◆ Given information
Lemma entry_candidates_elem st w i bs c :
  c ∈ entry_candidates st w i bs <->
  exists b, bs !! ac_block c = Some b /\ argument_candidate st w i (ac_block c) b = Some c.
Proof.
  unfold entry_candidates. rewrite list_elem_of_omap. split.
  - intros ([j b] & Hj%numbered_elem & Hc). cbn in Hc. pose proof (argument_candidate_block _ _ _ _ _ _ Hc) as ->. by exists b.
  - intros (b & Hb & Hc). exists (ac_block c, b). split; [by apply numbered_elem | done].
Qed.

Lemma entry_candidates_nodup st w i bs : NoDup (map ac_block (entry_candidates st w i bs)).
Proof.
  unfold entry_candidates. generalize 0%nat. induction bs as [|b bs IH]; intros a; [constructor|].
  cbn [length seq combine omap list_omap fst snd].
  destruct (argument_candidate st w i a b) as [c|] eqn:Hc; [|apply IH]. cbn [map]. constructor; [|apply IH].
  rewrite (argument_candidate_block _ _ _ _ _ _ Hc). intros (c' & Hc' & ([j b'] & Hj & Hjb)%list_elem_of_omap)%list_elem_of_fmap.
  cbn in Hjb. apply argument_candidate_block in Hjb. apply list_elem_of_In, in_combine_l, in_seq in Hj. lia.
Qed.

(** ** The entries that are pruned *)

Definition assistant_tokens (fence : option nat) (entries : list SessionEntry) (i : nat) : Z :=
  if inside_fence fence i then 0
  else match e_body (entry_at entries i) with
       | MessageEntry (Assistant _ _ _) => estimateEntryTokens (entry_at entries i)
       | _ => 0
       end.

(** The tokens of the assistant messages behind an entry and in front of the fence. *)
Definition assistant_after (fence : option nat) (entries : list SessionEntry) (i : nat) : Z :=
  fold_right (fun j acc => assistant_tokens fence entries j + acc) 0 (seq (S i) (length entries - S i)).

Definition fence_of (config : PruneConfig) (entries : list SessionEntry) : option nat :=
  recentTurnFenceStart entries (default 2 (protectRecentTurns config)).

(** The group of an entry among what is collected. *)
Definition group_ok (config : PruneConfig) (st : ArgumentStaleness) (entries : list SessionEntry)
    (g : nat * list ArgumentCandidate) : Prop :=
  inside_fence (fence_of config entries) (fst g) = false
  /\ exists id bs us stop, entries !! fst g = Some {| e_id := id; e_body := MessageEntry (Assistant bs us stop) |}
     /\ snd g = entry_candidates st (assistant_after (fence_of config entries) entries (fst g) <? protectTokens config) (fst g) bs.
Lemma terminal_start w id st :
  work_ok w -> runs w !! id = Some st -> terminal id (length (events w)) (quarantineState id w).
Proof.
  intros Hw Hst. destruct (quarantine_changes id st w Hst) as [_ _ He].
  split; [by eapply quarantine_lifecycle | rewrite He, length_app; lia|].
  intros k proof Hin. rewrite He, drop_app_length in Hin. apply elem_of_app in Hin as [Hin | Hin]; [by apply quarantine_answers in Hin|].
  apply notify_answers in Hin as (_ & Hp & _). eapply quarantined_proof; [|exact Hp].
  by destruct (quarantined_almost st (ok_runs _ Hw id st Hst)).
Qed.

Lemma terminal_history id n ops later : terminal id n (history ops) -> terminal id n (history (ops ++ later)).
Proof.
  intros Ht. induction later as [|op later IH] using rev_ind; [by rewrite app_nil_r|]. rewrite app_assoc, history_snoc.
  eapply terminal_effect; [exact (lo_work _ (history_ok (ops ++ later))) | exact IH | apply exec_effect].
Qed.

(** C21. Quarantine is final: after it, whatever is called, the run keeps the lifecycle, has no resources, no waiters and no
    domain and at most 256 entries in its tombstone, and every answer about it, the ones quarantine itself gives
    included, is that it is unfenced because of the quarantine. *)
Theorem quarantine_is_final ops later id st :
  runs (history ops) !! id = Some st ->
  exists st', runs (history (ops ++ op_quarantine id :: later)) !! id = Some st'
    /\ lifecycle st' = life_quarantined /\ resources st' = [] /\ waiters st' = [] /\ domain st' = None
    /\ (length (tombstone st') <= MAX_TOMBSTONE_ENTRIES)%nat
    /\ forall k proof, ev_resolve k id proof ∈ drop (length (events (history ops))) (events (history (ops ++ op_quarantine id :: later))) ->
         exists pending, proof = unfenced reason_quarantined pending.
Proof.
  intros Hst. pose proof (terminal_start _ id st (lo_work _ (history_ok ops)) Hst) as Ht.
  change (quarantineState id (history ops)) with (exec (op_quarantine id) (history ops)) in Ht. rewrite <- history_snoc in Ht.
  apply (terminal_history id _ _ later) in Ht. rewrite <- app_assoc in Ht. cbn [app] in Ht.
  destruct Ht as [(st' & Hst' & Hq) _ Hans]. exists st'.
  pose proof (ok_runs _ (lo_work _ (history_ok (ops ++ op_quarantine id :: later))) id st' Hst') as [O1 O2 O3 O4].
  destruct O2 as [Hnil Hd]; [unfold settlementProof; by rewrite Hq|]. by repeat split; auto.
Qed.

(** *** Refusals *)

(** A producer of the run [id] is turned away, other than for naming no run or for a foreign claim key. *)
Inductive refused (w : Ledger) (id : jstr) : Ledger -> Prop :=
| refused_reserve expected kind label now w' r :
    reserveProducer id expected kind label now w = (w', Err r) -> r <> no_run -> refused w id w'
| refused_claim expected k now w' r :
    agentSessionClaimKey w = Some k -> claimProducer id expected k now w = (w', Err r) -> r <> handle_mismatch ->
    refused w id w'
| refused_fork l le expected kind label now w' r :
    leases w !! l = Some le -> le_run le = id -> lease_fork l expected kind label now w = (w', Err r) -> refused w id w'
| refused_track l le kind label now w' :
    leases w !! l = Some le -> le_run le = id -> lease_track l kind label now w = (w', false) -> refused w id w'.

Lemma lease_granted id kind label now w st :
  runs w !! id = Some st -> is_Some (domain st) -> lifecycle st <> life_quarantined ->
  is_Some (snd (leaseFor id kind label now w)).
Proof.
  intros Hst [d Hd] Hq. unfold leaseFor, register. rewrite Hst, Hd. by destruct (lifecycle st).
Qed.

Lemma lease_or_error r w' r' x : lease_or r x = (w', Err r') -> r' = r /\ snd x = None.
Proof. destruct x as [w [l|]]; cbn; [done|]. by intros [= <- <-]. Qed.

Lemma refused_state w id w' : work_ok w -> domain_ok w -> refused w id w' ->
  exists st, runs w' !! id = Some st /\ lifecycle st = life_quarantined.
Proof.
  intros Hw [D1 D2] Href.
  assert (Hgrant : forall x r r', is_Some (snd x) -> lease_or r x = (w', Err r') -> False).
  { intros x r r' [y Hy] [_ Hn]%lease_or_error. congruence. }
  destruct Href as [expected kind label now w' r Hop Hr | expected k now w' r Hkey Hop Hr
    | l le expected kind label now w' r Hle <- Hop | l le kind label now w' Hle <- Hop].
  - unfold reserveProducer in Hop. destruct (runs w !! id) as [st|] eqn:Hst; [|by injection Hop as <- <-].
    destruct (lifecycle st) eqn:Hl; [|injection Hop as <- _; by apply (quarantine_lifecycle w _ st)|injection Hop as <- _; by exists st].
    destruct (other_domain expected st); [injection Hop as <- _; by apply (quarantine_lifecycle w _ st)|].
    exfalso. eapply Hgrant; [|exact Hop]. eapply lease_granted; [done | by apply (D1 id) | by rewrite Hl].
  - unfold claimProducer in Hop. rewrite bool_decide_true in Hop by done. cbn [negb] in Hop.
    destruct (runs w !! id) as [st|] eqn:Hst; [|by injection Hop as <- <-].
    destruct (lifecycle st) eqn:Hl; [|injection Hop as <- _; by apply (quarantine_lifecycle w _ st)|injection Hop as <- _; by exists st].
    destruct (other_domain expected st); [injection Hop as <- _; by apply (quarantine_lifecycle w _ st)|].
    destruct (bool_decide (k ∈ claimedOwners st)); [injection Hop as <- _; by apply (quarantine_lifecycle w _ st)|].
    exfalso. eapply Hgrant; [|exact Hop]. eapply lease_granted; [apply lookup_insert_eq | exact (D1 id st Hst Hl) | cbn; congruence].
  - destruct (proj2 (ok_homes _ Hw) l le Hle) as [st Hst]. unfold lease_fork in Hop. rewrite Hle, Hst in Hop.
    destruct (negb _); [injection Hop as <- _; by apply (quarantine_lifecycle w _ st)|].
    destruct (_ || _) eqn:Hq; [injection Hop as <- _; by apply (quarantine_lifecycle w _ st)|].
    apply orb_false_iff in Hq as [Hc Hq%bool_decide_eq_false].
    exfalso. eapply Hgrant; [|exact Hop]. eapply lease_granted; [done | by eexists; eapply D2 | done].
  - destruct (proj2 (ok_homes _ Hw) l le Hle) as [st Hst]. unfold lease_track in Hop. rewrite Hle, Hst in Hop.
    destruct (_ || _) eqn:Hq; [injection Hop as <-; by apply (quarantine_lifecycle w _ st)|].
    apply orb_false_iff in Hq as [_ Hq%bool_decide_eq_false]. unfold register in Hop. rewrite Hst in Hop.
    by destruct (lifecycle st).
Qed.

(** A producer that is turned away takes the run down with it: when a reservation, a claim with the bound key, a
    fork or a tracking of a lease is refused on a run the ledger knows, the run is quarantined afterwards. *)
Theorem refusal_quarantines ops id w' :
  refused (history ops) id w' -> exists st, runs w' !! id = Some st /\ lifecycle st = life_quarantined.
Proof. apply refused_state; [apply (lo_work _ (history_ok ops)) | apply history_domains]. Qed.

(** An open lease carries the live domain of its run: as long as the lease is open and its run is not quarantined, the
    run still has its cancellation domain, the one of the lease, and cannot be proved settled. *)
Theorem open_lease_is_live ops l le st :
  leases (history ops) !! l = Some le -> le_closed le = false -> runs (history ops) !! le_run le = Some st ->
  lifecycle st <> life_quarantined -> domain st = Some (le_domain le) /\ settlementProof st = None.
Proof.
  intros Hle Hc Hst Hq. assert (Hd : domain st = Some (le_domain le)) by by eapply (do_lease _ (history_domains ops)).
  split; [done|]. destruct (settlementProof st) eqn:Hp; [|done].
  destruct (ok_proved _ (ok_runs _ (lo_work _ (history_ok ops)) _ _ Hst)) as [_ Hn]; congruence.
Qed.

◆ Goal of the exercise
In the answer, return exactly the lines from the line containing "lifecycle st <> life_quarantined -> domain" to the end of the records above, and no others.

◆ Task solution
  lifecycle st <> life_quarantined -> domain st = Some (le_domain le) /\ settlementProof st = None.
Proof.
  intros Hle Hc Hst Hq. assert (Hd : domain st = Some (le_domain le)) by by eapply (do_lease _ (history_domains ops)).
  split; [done|]. destruct (settlementProof st) eqn:Hp; [|done].
  destruct (ok_proved _ (ok_runs _ (lo_work _ (history_ok ops)) _ _ Hst)) as [_ Hn]; congruence.
Qed.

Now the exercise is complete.